What is Veterans Day?

Cheryl Langdon served in the Army for six years and was given a high five by a student.

“On Veterans Day, Americans honor the people who have served in the United States Military. These people were honored for their service in times of war and peace. This day is also a time to remember the people who have died for America. Veterans Day takes place on November 11th, at 11 a.m. At that time many people share a moment of silence to remember the fallen soldiers. Throughout the country, parades are held to pay respect to the people who either have fought or are still fighting for the freedom that Americans have today.”

John Lemons served 9 years in the U.S. Marines

Who are Veterans?

“A veteran might have served in the military either as a soldier or as a doctor or nurse.  Many Veterans have died while fighting. Other veterans were wounded but were able to return home. Today they are more than 25 million living American Veterans. Veterans have died while fighting to keep peace and have fought in many wars over the years. We are very proud of our Veterans, our flag and our country.”

Following the narrative students sang “ This Land is Your Land” and “Three Chairs for the Red, White, and Blue”. 

Then students talked about Armistice Day.

“The United States was involved in World War I. This war ended in 1918 and more than eight million soldiers died during the war. World War I, ended officially on November 11, 1918, at 11 a.m. Germany signed an armistice, or agreement to stop the fighting. President Woodrow Wilson made November 11th a holiday, It was called Armistice Day.
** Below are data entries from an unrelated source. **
(** X15: when a session has run to its end, its score is the sum of the
    points of its rounds on the difficulty chosen; if that score passes the
    high-score check on the ledger the session started with, the ledger is
    that ledger ranked with one new entry, which carries the line typed
    for the name with the white space around it removed, the final score, the difficulty chosen and the third
    reading of the clock since the session began, and it is handed to
    [save_high_scores]; otherwise ledger and score file are as they
    were. *)
Theorem play_game_records_final_score st d s1 line s2 history st' :
  get_difficulty st = (Done d, s1) ->
  input s1 = (Done line, s2) ->
  play_game st = (Done history, st') ->
  score (self st') = total (points_earned d) history /\
  let entry := {| Ledger.name := strip line; Ledger.score := score (self st');
                  Ledger.difficulty := difficulty_name d;
                  Ledger.date := clock (world st) (ticks (world st) + 2) |} in
  if Ledger.high_score_check (high_scores (self st)) (score (self st'))
  then high_scores (self st') = Ledger.ranked (high_scores (self st)) entry /\
       disk (world st') =
         snd (Store.save_high_scores (high_scores (self st')) (disk (world st)))
  else high_scores (self st') = high_scores (self st) /\
       disk (world st') = disk (world st).
Proof.
  intros Hd Hl Hrun.
  apply play_game_stages in Hrun
    as (d' & s1' & line' & s2' & s10 & s13 & enter & Hd' & Hl' & Hrounds & Hadd & Henter).
  rewrite Hd in Hd'. injection Hd' as <- <-.
  rewrite Hl in Hl'. injection Hl' as <- <-.
  apply get_difficulty_inv in Hd as [Hself1 Hsur1].
  apply input_inv in Hl as [Hself2 Hsur2].
  apply input_inv in Henter as [Hself' Hsur'].
  pose proof (play_rounds_summary _ _ _ _ _ Hrounds) as (_ & _ & Hs & _).
  apply play_rounds_rounds in Hrounds as (_ & Hh & _ & Hdisk & Hclock & Hticks).
  unfold surroundings in Hsur1, Hsur2, Hsur'.
  injection Hsur1 as _ _ Hc1 Ht1 Hd1. injection Hsur2 as _ _ Hc2 Ht2 Hd2.
  injection Hsur' as _ _ _ _ Hd'.
  simpl in Hs, Hh, Hdisk, Hclock, Hticks.
  assert (Hledger : high_scores (self s10) = high_scores (self st)) by congruence.
  assert (Hfile : disk (world s10) = disk (world st)) by congruence.
  rewrite Hself', Hd'.
  destruct (Ledger.high_score_check (high_scores (self s10)) (score (self s10)))
    eqn:Hcheck.
  - rewrite add_high_score_unfold in Hadd. injection Hadd as _ <-.
    cbn [self world on_world set_high_scores set_disk set_ticks score high_scores
         disk clock ticks] in *.
    rewrite <- Hledger, Hcheck, <- Hfile.
    split; [lia|]. split; [|done].
    do 2 f_equal. rewrite Hclock, Hc2, Hc1. f_equal. lia.
  - injection Hadd as <-.
    cbn [self world on_world set_ticks] in *.
    rewrite <- Hledger, Hcheck. split; [lia|]. by split.
Qed.
(** * Vital-sign classifier of MCP-Health: [tools/health_insights.py]

    A shallow embedding of the rule-based part of the [HealthInsights]
    class: blood-pressure staging, heart-rate and temperature bands, the
    risk-factor list, the linear trend, and [analyze_health_metrics],
    which ties them together.

    Numbers are Python numbers: an [int] of any size or a binary64
    [float]. Comparisons are the exact ones of CPython (an [int] and a
    [float] are compared by value, every comparison with NaN is false);
    float arithmetic is IEEE 754 binary64, and the text of an [int] of
    more than 4300 digits raises [ValueError].

    Two results are not fixed by the language: the square that the C
    library's [pow] gives [x ** 2] on a float, and the coefficients
    [np.polyfit] gets from LAPACK. They are fields of a [Platform],
    and every statement holds for every platform.

    A frame is its list of rows, a key that a row lacks being a
    missing cell (NaN) of that column; a column is numeric unless its
    ints fit neither int64 nor uint64. *)

From Stdlib Require Import ZArith QArith Lia Lqa Floats.
From stdpp Require Import gmap strings list.

Set Warnings "-inexact-float".
Local Open Scope Z_scope.
Local Open Scope string_scope.

(** ** The platform

    [libm_pow2 x] is C's [pow(x, 2.0)], which CPython calls for
    [x ** 2] on a finite float [x > 0] other than 1. It is not
    [x * x]: glibc gives [1.6598 ** 2 = 2.75493604] where
    [1.6598 * 1.6598] is [2.7549360399999996]. What is taken for
    granted is an error below one unit in the last place, so that the
    result is the correctly rounded square or one of its neighbours.

    [np_polyfit1 y] is [np.polyfit(range(len(y)), y, 1)[0]] on finite
    binary64 values, a least-squares problem that LAPACK solves in
    floating point; nothing is asked of it. *)
Class Platform : Type := {
  libm_pow2 : float -> float;
  np_polyfit1 : list float -> float;
  libm_pow2_close : forall x : float,
    libm_pow2 x = next_down (x * x)%float
    \/ libm_pow2 x = (x * x)%float
    \/ libm_pow2 x = next_up (x * x)%float
}.

(** ** Python numbers and their exact value *)

Module PyNum.

(** The value of a number: a rational, an infinity ([XInf true] is the
    negative one) or NaN. *)
Inductive xrat : Type :=
  | XNaN
  | XInf (neg : bool)
  | XFin (q : Q).

Inductive pynum : Type :=
  | PyInt (z : Z)
  | PyFloat (f : float).

(** [m * 2^e] as a fraction. *)
Definition dyadic (m e : Z) : Q :=
  match e with
  | Zneg p => Qmake m (2 ^ p)%positive
  | _ => inject_Z (m * 2 ^ e)%Z
  end.

Definition SF2X (x : spec_float) : xrat :=
  match x with
  | S754_nan => XNaN
  | S754_infinity s => XInf s
  | S754_zero _ => XFin 0
  | S754_finite s m e => XFin (Qred (dyadic (if s then Zneg m else Zpos m) e))
  end.

Definition val (x : pynum) : xrat :=
  match x with
  | PyInt z => XFin (inject_Z z)
  | PyFloat f => SF2X (Prim2SF f)
  end.

Definition Qltb (p q : Q) : bool := (Qnum p * QDen q <? Qnum q * QDen p)%Z.
Definition Qleb (p q : Q) : bool := (Qnum p * QDen q <=? Qnum q * QDen p)%Z.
Each year on that day, Americans remembered the sacrifices that soldiers had made during World War I. Over the years, America was involved in many other wars to protect our country. In 1954 President Dwight D. Eisenhower worked with Congress to change the name of Armistice Day to Veterans Day.

November 11th became a day dedicated to honoring all American Veterans who have served their country during times of war and peace. Thank you, Veterans, for helping make America the land of the free. Over 19 students took part in reading the reflection on Veterans and Armistice Day. “

Students then sang, “This is my Country!”
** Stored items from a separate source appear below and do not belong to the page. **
(** X21. When every question is text, the pre-cleaning succeeds and cleans
    each record on its own: the tags are stripped first, then one pair of
    quotes around what is left; the order and number of records are kept.
    A quote that a tag hides is thus removed as well. *)
Theorem preprocessing_record_wise texts :
  preprocessing (VStr <$> texts)
  = Ok ((λ s, unquoted (strip_html_tags_str s)) <$> texts)
  ∧ (∀ i s,
       texts !! i = Some s →
       ∃ questions,
         preprocessing (VStr <$> texts) = Ok questions
         ∧ questions !! i = Some (unquoted (strip_html_tags_str s))
         ∧ String.length (unquoted (strip_html_tags_str s)) ≤ String.length s).
Proof.
  split; [apply preprocessing_texts|]. intros i s Hs. eexists.
  split; [apply preprocessing_texts|]. split; [by rewrite list_lookup_fmap, Hs|].
  etrans; [|apply Nat.le_trans with (String.length (strip_html_tags_str s));
            [done|rewrite <-!chars_length; apply sublist_length, sub_go_sublist]].
  generalize (strip_html_tags_str s). intros t. unfold unquoted, slice_1_m1.
  pose proof (substring_length 1 (String.length t - 2) t). repeat case_match; auto.
Qed.

End Frame.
Fifth graders read their reports from the Essay contest.

Red Poppies: 

Since World War I, the red poppy has been a symbol for veterans. A terrible battle took place on Flanders Field in Belgium during World War I. The ground in this area held many poppy seeds.
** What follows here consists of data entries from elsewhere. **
Lemma detached_keeps s w :
  sourcesLock (ego w) = false -> closed (ego w) = false ->
  (slen (sources (ego w)) <= length (arr (sources (ego w))))%nat ->
  keeps w (removed s w) /\ keeps w (set_closed true (removed s w)).
Proof.
  intros Hlock Hopen Hfit.
  destruct (removed_fits s w Hfit) as (Hf1 & Hf2 & Hf3).
  assert (Hsame : sourcesLock (ego (removed s w)) = false
               /\ nextToReadFrom (ego (removed s w)) = nextToReadFrom (ego w)
               /\ heap (removed s w) = heap w
               /\ tasks (removed s w) = tasks w
               /\ autoclose (ego (removed s w)) = autoclose (ego w)).
  { unfold removed. by destruct (find_first _ _). }
  destruct Hsame as (? & ? & ? & ? & ?).
  split; constructor; simpl; try done; congruence.
Qed.

Lemma unsetSource_ok f s w :
  sourcesLock (ego w) = false ->
  (slen (sources (ego w)) <= length (arr (sources (ego w))))%nat ->
  exists w', unsetSource (S (S f)) s w = Done tt w' /\ keeps w w'.
Proof.
  intros Hlock Hfit. destruct (closed (ego w)) eqn:Hc.
  - exists w. split; [by apply unsetSource_closed | by apply keeps_refl].
  - eexists. split; [by apply unsetSource_open|].
    destruct (detached_keeps s w) as [K1 K2]; try done.
    cbv zeta. by destruct (autoclose _ && _).
Qed.

(** With any fuel [unsetSource] returns or runs out of fuel: it neither
    panics nor waits on its own mutex. *)
Lemma unsetSource_safe f s w :
  sourcesLock (ego w) = false ->
  (slen (sources (ego w)) <= length (arr (sources (ego w))))%nat ->
  match unsetSource f s w with
  | Done _ w' => keeps w w'
  | OutOfFuel => True
  | _ => False
  end.
Proof.
  intros Hlock Hfit. destruct f as [|f]; [done|].
  destruct (closed (ego w)) eqn:Hc.
  - rewrite unsetSource_closed by done. by apply keeps_refl.
  - rewrite unsetSource_open_fuel by done.
    destruct (detached_keeps s w) as [K1 K2]; try done.
    cbv zeta. destruct (autoclose _ && _); [by destruct f|done].
Qed.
Parkview Students give Veterans a high-five or handshake as they leave Parkview Veteran Day Program, Monday morning.

After the battle, the red flowers bloomed and covered the field. Today, we are celebrating Veterans Day at this program. We want to say thank you to our Veterans.”

Following this narration the veterans from every branch of service to be honored.

Then, Military themed songs played.

The Tomb of the Unkown Soldier:

“On Veterans Day, a ceremony takes place at the ‘Tomb of The Unkown Soldier’ at Arlington National Cemetery in Virginia.  Three unidentified soldiers are buried there. They represent all the unidentified soldiers who have died fighting for the United States.

The first unknown soldier fought in World War I, the second fought in World War II, and the third soldier fought in the Korean War. The United States President leads the ceremony at the famous tomb and a musician plays “ Taps” on a bugle. “

The students sang “Taps” followed by Mr. Jim Kirkman Playin Taps on the trumpet. Then, a moment of silence took place for remembrance to all those who have died to fight for our freedom.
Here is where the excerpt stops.